| Collected data |
——————————

(* ===== verification/CosmosSigner.v ===== *)
(** * Cosmos transactions ([interstellar/src/services/cosmos/tx.rs])

    [CosmosSigner] signs transactions and sends them to the REST interface of a Cosmos node: funding an
    account, proposing a store-code message and voting for it.  Keys, signatures, the protobuf encodings and
    Base64 come from the libraries the file uses and are the class [CosmosTx]. *)

From Stdlib Require Import ZArith Lia Strings.Byte Strings.String.
From stdpp Require Import base option list gmap numbers.
From S2P Require Import Prelude Bytes Text Json ConfigText Cli Configuration.
Open Scope Z_scope.

Record Coin : Type := MkCoin { coin_denom : bytes; coin_amount : bytes }.
Record AnyMsg : Type := MkAnyMsg { type_url : bytes; any_value : bytes }.
Record MsgSend : Type := MkMsgSend { from_address : bytes; to_address : bytes; send_amount : list Coin }.
Record MsgStoreCode : Type := MkMsgStoreCode { store_signer : bytes; wasm_byte_code : bytes }.
Record MsgSubmitProposal : Type := MkMsgSubmitProposal {
  messages : list AnyMsg; initial_deposit : list Coin; proposer : bytes; prop_metadata : bytes;
  title : bytes; summary : bytes; expedited : bool;
}.
Record MsgVote : Type := MkMsgVote { proposal_id : Z; voter : bytes; vote_option : Z; vote_metadata : bytes }.

(** [Body::new], [Fee::from_amount_and_gas] and [SignDoc::new]: what a transaction commits to. *)
Record TxDoc : Type := MkTxDoc {
  doc_messages : list AnyMsg; doc_memo : bytes; doc_timeout_height : Z; doc_fee_denom : bytes;
  doc_fee_amount : Z; doc_gas_limit : Z; doc_sequence : Z; doc_chain_id : bytes; doc_account_number : Z;
}.

Class CosmosTx := {
  SigningKey : Type;
  key_from_slice : bytes -> option SigningKey;
  (** [key.public_key().account_id(prefix)]. *)
  account_id : bytes -> SigningKey -> option bytes;
  denom_ok : bytes -> bool;
  chain_id_ok : bytes -> bool;
  (** The bytes of the signed transaction. *)
  sign_doc : TxDoc -> SigningKey -> option bytes;
  encode_send : MsgSend -> bytes;
  encode_store_code : MsgStoreCode -> bytes;
  encode_submit : MsgSubmitProposal -> bytes;
  encode_vote : MsgVote -> bytes;
  base64 : bytes -> bytes;
}.

Section Signer.
Context `{CosmosTx} `{World W}.

Record Account : Type := MkAccount { key : SigningKey; address : bytes }.
Record AccountInfo : Type := MkAccountInfo { account_number : Z; sequence : Z }.
Record BroadcastResult : Type := MkBroadcastResult { tx_hash : bytes; code : Z; raw_log : bytes }.
Record Signer : Type := MkSigner {
  signer_rest_url : bytes; signer_chain_id : bytes; signer_gas_denom : bytes;
  relayer_account : option Account; validator_account : option Account;
}.

Definition err {A} (text : string) : result bytes A := Err (bstr text).
Definition need {A} (text : string) (o : option A) : result bytes A := ok_or (bstr text) o.

Definition load_key (hex_str prefix : bytes) : result bytes (option Account) :=
  let trimmed := trim hex_str in
  if decide (trimmed = []) then Ok None
  else
    b ← need "not valid hex" (Hex.decode trimmed);
    k ← need "invalid secp256k1 key" (key_from_slice b);
    a ← need "derive account id" (account_id prefix k);
    Ok (Some (MkAccount k a)).

Definition from_config (cfg : CosmosConfig) : result bytes Signer :=
  relayer ← load_key (relayer_key_hex cfg) (account_prefix cfg);
  validator ← load_key (validator_key_hex cfg) (account_prefix cfg);
  Ok (MkSigner (rest_url cfg) (chain_id_str (cosmos_chain cfg)) (gas_denom cfg) relayer validator).

Variable self : Signer.

Definition relayer : result bytes Account :=
  need "COSMOS_RELAYER_PRIVATE_KEY not configured" (relayer_account self).
Definition relayer_address : result bytes bytes := a ← relayer; Ok (address a).
Definition validator : result bytes Account :=
  need "COSMOS_VALIDATOR_PRIVATE_KEY not configured" (validator_account self).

——————————

| Assignment |
Look above for the line holding "relayer_account : option". Print it and every line after it, exactly, through the line holding "let trimmed := trim hex_str in".

| Result of the exercise |
  relayer_account : option Account; validator_account : option Account;
}.

Definition err {A} (text : string) : result bytes A := Err (bstr text).
Definition need {A} (text : string) (o : option A) : result bytes A := ok_or (bstr text) o.

Definition load_key (hex_str prefix : bytes) : result bytes (option Account) :=
  let trimmed := trim hex_str in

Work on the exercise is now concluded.